Bear with me, this is long, but I wouldn't be posting my weight and clothing size on the internet if I didn't think this was important:
I'm 29 years old. I weigh between 133 and 136 lbs depending on the day and how many pieces of candy I've scarfed down the second both kids are in their beds for rest time, and my size 6 pants are loose. Over the past 4 years I have given birth to two children, gained over 70 lbs in the process, and lost all of that weight and then some. I workout 3-5 times a week, and can kick butt at intense workout videos. I can run a 10 minute mile while chatting with a friend, and I manage to haul around a 38 lb. 4 year old and 18 lb. 16-month old on a daily basis. While I'm no twig, my body is strong, capable, and at what I consider the best it's ever been. I've never before been as comfortable in my own skin.
Which brings me to a few weeks ago, when I went to the doctors for a check up. I stepped on their scale, saw a mid-130's number flash on the screen and thought nothing of it. So imagine my surprise when, , the nurse practitioner informed me that my weight showed that I am "unhealthy" and "overweight" and that I should work towards losing 5 or so pounds in order to be in a "healthier" weight range.
I'm not going to lie, I was rather taken aback. We like to blame the media for perpetuating this impossible image of the ideal body type, but what about the"experts" in the medical field who know all my information, yet tell me that I'm just not "healthy" enough. That the two numbers that went into creating a BMI determine whether my body is at its best. These are the people we trust to care for our bodies and advise how we can get or remain healthy.
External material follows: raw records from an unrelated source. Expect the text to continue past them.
(** The send number [s] (counted from 0) of a channel raises, the earlier
    ones went through: the device stops there, with the first [s] messages
    of the channel sent. *)
Lemma stream_device_send_error `{Libm} (w : world) (yd : pynum)
  (poses : list matrix) (i j : nat) (st : state)
  (chan : matrix * (pynum * pynum * pynum)) (s : nat) (e : exn) :
  extracted poses j chan ->
  s < 4 ->
  (forall p, List.length (sent st) <= p < List.length (sent st) + s ->
             send_fault w p = None) ->
  send_fault w (List.length (sent st) + s) = Some e ->
  stream_device w yd poses i j st
  = (Err e, push (firstn s (channel_messages "/tracking/" yd (S i) (fst chan) (snd chan))) st).
Proof.
  destruct chan as [m [[rx ry] rz]]. intros (Hm & Hwf & Hrot) Hs Hok Hfault.
  cbn [fst snd] in *. unfold stream_device, bind, lift.
  rewrite (py_index_some _ _ Hm), (get_position_entries Hwf), Hrot.
  rewrite Nat.add_1_r.
  destruct s as [|[|[|[|s]]]]; [| | | |lia].
  - rewrite Nat.add_0_r in Hfault.
    rewrite (send_message_fault _ _ _ _ Hfault). cbn [firstn]. now rewrite push_nil.
  - rewrite send_message_ok by (apply Hok; lia).
    rewrite send_message_fault with (e := e)
      by (rewrite length_sent_push; exact Hfault).
    reflexivity.
  - rewrite send_message_ok by (apply Hok; lia).
    rewrite send_message_ok by (rewrite length_sent_push; apply Hok; cbn; lia).
    rewrite send_message_fault with (e := e)
      by (rewrite !length_sent_push; cbn [List.length];
          rewrite <- Nat.add_assoc; exact Hfault).
    rewrite push_push. reflexivity.
  - rewrite send_message_ok by (apply Hok; lia).
    rewrite send_message_ok by (rewrite length_sent_push; apply Hok; cbn; lia).
    rewrite send_message_ok by (rewrite !length_sent_push; apply Hok; cbn; lia).
    rewrite send_message_fault with (e := e)
      by (rewrite !length_sent_push; cbn [List.length];
          rewrite <- !Nat.add_assoc; exact Hfault).
    rewrite !push_push. reflexivity.
Qed.

Lemma stream_devices_app `{Libm} (w : world) (yd : pynum) (poses : list matrix)
  (pre rest : list nat) :
  forall i st,
    stream_devices w yd poses i (pre ++ rest) st
    = match stream_devices w yd poses i pre st with
      | (OK _, st1) => stream_devices w yd poses (i + List.length pre) rest st1
      | (Err e, st1) => (Err e, st1)
      | (OutOfFuel, st1) => (OutOfFuel, st1)
      end.
Proof.
  induction pre as [|j pre IH]; intros i st; cbn [app stream_devices List.length].
  - unfold ret. now rewrite Nat.add_0_r.
  - unfold bind at 1 2.
    destruct (stream_device w yd poses i j st) as [[[]|e|] st1]; try reflexivity.
    rewrite IH. now replace (S i + List.length pre) with (i + S (List.length pre)) by lia.
Qed.

(** The devices before position [length pre] went through, the one at that
    position ends as [stream_device] says: so do the devices as a whole. *)
Lemma stream_devices_stop_at `{Libm} (w : world) (yd : pynum) (poses : list matrix)
  (pre rest : list nat) (j : nat) chans (st st' : state) (e : exn) :
  Forall2 (extracted poses) pre chans ->
  (forall p, List.length (sent st) <= p < List.length (sent st) + 4 * List.length pre ->
             send_fault w p = None) ->
  stream_device w yd poses (List.length pre) j
    (push (tick_messages "/tracking/" yd 1 chans) st) = (Err e, st') ->
  stream_devices w yd poses 0 (pre ++ j :: rest) st = (Err e, st').
Proof.
  intros Hext Hok Hdev.
  rewrite stream_devices_app, (stream_devices_ok w yd Hext 0 st Hok).
  cbn [Nat.add stream_devices]. unfold bind. now rewrite Hdev.
Qed.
Were I to take her advice and attempt to lose 5 or so pounds, I would not be able to do so in a safe or healthy way. I'm confident in my body, and willing to stand up to "professionals" who give inappropriate advice, so I was quick to question the situation, but many people are not and many would take that advice as doctor's orders and attempt to lose more weight.
I will not be working to lose weight. My body doesn't need to be smaller or have zero fat on it. I will continue to run, and strength train, and push my body to its limits. Not because it needs to change, but because being strong and capable makes me feel good and because taking the time to sweat it out on a regular basis is the best gift I've ever given myself. Also, because I like to eat junk food, lots of junk food.